Sunday, November 25, 2012

Sibling Rivalry

“Show me a sibling who experiences no sibling rivalry, and I’ll show you an only child”, says George Colt in a hilarious account (New York Times 11.25.12) of sibling rivalry in his and more famous households:

Growing up in a crowded apartment on East 93rd Street, Chico, Harpo, Groucho and Gummo Marx shared a bed relatively peaceably, but not a meal. “There was generally some kind of a brawl at the dinner table over who would get what,” said Groucho, who recalled reaching for the last roll on the plate only to see a cleaver, wielded by the normally equable Harpo, slam down within an inch of his hand.

The same drama was played out in the James Joyce and John F. Kennedy households as well, researchers inform us, in all societies. Child psychologist David Levy who did the first scientific studies of sibling rivalry in the United States in 1930 expanded his study to the Kekchi Indians of Guatemala; and concluded that regardless of age, gender, birth order or cultural background, sibling rivalry is a fact of family life.
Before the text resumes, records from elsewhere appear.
Lemma keeps_pure {A} (m : M A) : (∀ c c' r, m c = Some (c', r) → c' = c) → keeps R m.
Proof. intros Hm c c' r ->%Hm. reflexivity. Qed.
Lemma keeps_ret {A} (a : A) : keeps R (mret a).
Proof. apply keeps_pure. by intros c c' r [= <- _]. Qed.
Lemma keeps_done : keeps R done.
Proof. apply keeps_ret. Qed.
Lemma keeps_throw {A} e : keeps R (throw e : M A).
Proof. apply keeps_pure. by intros c c' r [= <- _]. Qed.
Lemma keeps_reads {A} (f : MessengerCore → A) : keeps R (reads f).
Proof. apply keeps_pure. by intros c c' r [= <- _]. Qed.
Lemma keeps_lift {A} (r : result A MessengerError) : keeps R (lift r).
Proof. apply keeps_pure. by intros c c' r' [= <- _]. Qed.
Lemma keeps_or_panic {A} (o : option A) : keeps R (or_panic o).
Proof. apply keeps_pure. unfold or_panic. intros c c' r. destruct o; cbn; [by intros [= <- _]|discriminate]. Qed.
Lemma keeps_update f : (∀ c, R c (f c)) → keeps R (update f).
Proof. intros Hf c c' r [= <- _]. apply Hf. Qed.

Lemma keeps_bind {A B} (m : M A) (k : A → M B) : keeps R m → (∀ a, keeps R (k a)) → keeps R (m ≫= k).
Proof.
  intros Hm Hk c c' r. unfold mbind, M_bind. destruct (m c) as [[c1 [a|e]]|] eqn:He; [|intros [= <- _]; by eapply Hm|discriminate].
  intros Hc. etrans; [by eapply Hm|by eapply Hk].
Qed.

Lemma keeps_bind_returns {A B} (P : A → Prop) (m : M A) (k : A → M B) :
  returns P m → keeps R m → (∀ a, P a → keeps R (k a)) → keeps R (m ≫= k).
Proof.
  intros Hp Hm Hk c c' r. unfold mbind, M_bind. destruct (m c) as [[c1 [a|e]]|] eqn:He; [|intros [= <- _]; by eapply Hm|discriminate].
  intros Hc. etrans; [by eapply Hm|]. eapply Hk; [|done]. by eapply Hp.
Qed.

Lemma keeps_attempt {A} (m : M A) : keeps R m → keeps R (attempt m).
Proof. unfold attempt. intros Hm c c' r. destruct (m c) as [[c1 r1]|] eqn:He; [|discriminate]. intros [= <- _]. by eapply Hm. Qed.
Lemma keeps_ignore {A} (m : M A) : keeps R m → keeps R (ignore m).
Proof. intros Hm. apply keeps_bind; [by apply keeps_attempt|intros _; apply keeps_ret]. Qed.
Lemma keeps_when b m : keeps R m → keeps R (when b m).
Proof. destruct b; [done|intros _; apply keeps_done]. Qed.
Lemma keeps_for_each {A} (f : A → M unit) l : (∀ a, keeps R (f a)) → keeps R (for_each f l).
Proof. intros Hf. induction l as [|a l IH]; cbn; [apply keeps_done|]. apply keeps_bind; [apply Hf|done]. Qed.

Lemma keeps_store_reads {A E} (inj : E → MessengerError) (f : S → result A E) : keeps R (store_reads inj f).
Proof. apply keeps_bind; [apply keeps_reads|intros s; apply keeps_lift]. Qed.

Lemma keeps_store_does {A E} (inj : E → MessengerError) (f : S → S * result A E) :
  (∀ c, R c (set_store (f (co_store c)).1 c)) → keeps R (store_does inj f).
Proof. unfold store_does. intros Hf c c' r. specialize (Hf c). destruct (f (co_store c)) as [s x]. by intros [= <- _]. Qed.

Lemma keeps_store_may_panic {A E} (inj : E → MessengerError) (f : S → option (S * result A E)) :
  (∀ c p, f (co_store c) = Some p → R c (set_store p.1 c)) → keeps R (store_may_panic inj f).
Proof.
  unfold store_may_panic. intros Hf c c' r. specialize (Hf c). destruct (f (co_store c)) as [[s x]|]; [|discriminate]. cbn.
  intros [= <- _]. by apply (Hf (s, x)).
Qed.

Lemma keeps_on_timeline {A} room (f : Timeline → option (Timeline * A)) :
  (∀ c room t, R c (set_timelines (<[room := t]> (co_timelines c)) c)) → keeps R (on_timeline room f).
Proof.
  intros Hf. apply keeps_bind; [apply keeps_reads|intros ts]. apply keeps_bind; [apply keeps_or_panic|intros [t a]].
  apply keeps_bind; [apply keeps_update; auto|intros _; apply keeps_ret].
Qed.

Lemma keeps_on_known_timeline room (f : Timeline → option Timeline) :
  (∀ c room t, R c (set_timelines (<[room := t]> (co_timelines c)) c)) → keeps R (on_known_timeline room f).
Proof.
  intros Hf. apply keeps_bind; [apply keeps_reads|intros ts]. destruct (ts !! room); [|apply keeps_done].
  apply keeps_bind; [apply keeps_or_panic|intros t']. by apply keeps_update.
Qed.

End Keeps.
(** ** Quiet steps *)

Lemma quiet_store c s : same_token (co_store c) s → quiet c (set_store s c).
Proof. intros Hs. by fields. Qed.

Lemma quiet_does {A E} (inj : E → MessengerError) (f : S → S * result A E) : (∀ s, same_token s (f s).1) → keeps quiet (store_does inj f).
Proof. intros Hf. apply keeps_store_does. intros c. apply quiet_store, Hf. Qed.

Lemma quiet_may_panic {A E} (inj : E → MessengerError) (f : S → option (S * result A E)) :
  (∀ s p, f s = Some p → same_token s p.1) → keeps quiet (store_may_panic inj f).
Proof. intros Hf. apply keeps_store_may_panic. intros c p' Hp. apply quiet_store. eauto. Qed.

Lemma quiet_on_timeline {A} room (f : Timeline → option (Timeline * A)) : keeps quiet (on_timeline room f).
Proof. apply keeps_on_timeline; [apply _|fields]. Qed.
Lemma quiet_on_known_timeline room (f : Timeline → option Timeline) : keeps quiet (on_known_timeline room f).
Proof. apply keeps_on_known_timeline; [apply _|fields]. Qed.

(** Queueing a request. *)
Lemma enqueue_shape req l c c' r : enqueue_request req l c = Some (c', r) →
  ∃ s b q k, c' = set_pending_kinds k (set_pending_flush_batches b (set_store s (set_outgoing q c))) ∧ same_token (co_store c) s ∧
    (∀ i p, pending q !! i = Some p → pending (co_outgoing c) !! i = Some p ∨ i = id req ∧ request p = req) ∧
    match r with Ok _ => k = <[id req := kind req]> (co_pending_kinds c) | Err _ => q = co_outgoing c ∧ k = co_pending_kinds c end.
Proof.
  unfold enqueue_request, enqueue. case_decide as Hd.
  - intros [= <- <-]. exists (co_store c), (co_pending_flush_batches c), (co_outgoing c), (<[id req := kind req]> (co_pending_kinds c)).
    split; [done|]. split; [reflexivity|]. split; [by left|done].
  - destruct (seal_for_request (co_store c)) as [s1 [seq b]] eqn:Hs. pose proof (token_seal (co_store c)) as T1. rewrite Hs in T1.
    match goal with |- context [save_pending_request s1 ?p] => pose proof (token_save_pending s1 p) as T2; destruct (save_pending_request s1 p) as [s2 [[]|e]] end;
      cbn [fst] in *; intros [= <- <-].
    + exists s2, (co_pending_flush_batches c ++ match b with Some x => [x] | None => [] end), (OutgoingQueue.with_pending (co_outgoing c) (OutgoingQueue.order (co_outgoing c) ++ [id req]) (<[id req := mkPendingRequest req l seq]> (pending (co_outgoing c)))),
        (<[id req := kind req]> (co_pending_kinds c)).
      split; [by destruct b; cbn; rewrite ?app_nil_r|]. split; [unfold same_token; congruence|]. split; [|done].
      cbn. intros i p [[<- <-]|[_ ?]]%lookup_insert_Some; auto.
    + exists s2, (co_pending_flush_batches c), (co_outgoing c), (co_pending_kinds c). split; [done|]. split; [unfold same_token; congruence|]. split; [by left|done].
Qed.

Lemma brisk_enqueue req l : kind req ≠ KSync → keeps brisk (enqueue_request req l).
Proof.
  intros Hk c c' r Hc. apply enqueue_shape in Hc as (s & b & q & k & -> & Ht & Hq & Hks). fields.
  - intros i p' Hp Hkind. apply Hq in Hp as [|[-> ?]]; congruence.
  - intros i. destruct r; [subst k|by destruct Hks as [_ ->]]. by intros [[_ ?]|[_ ?]]%lookup_insert_Some.
Qed.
Levy’s original study in the United States showed how bloody-minded sibling rivalry is:

Levy, who gave his patients celluloid dolls that represented their parents and younger siblings and asked them what they felt when they saw the baby brother or sister doll nursing at its mother’s breast. There ensued scenes of sibling carnage to rival anything in the Old Testament. Among the responses were:  “dropping,” “shooting,” “throwing,” “slapping,” “hitting with stick,” “hammering,” “tearing apart,” “scattering parts,” “biting,” “crushing with fingers,” “crushing with feet,” “crushing with truck” and “piercing (with screw driver).”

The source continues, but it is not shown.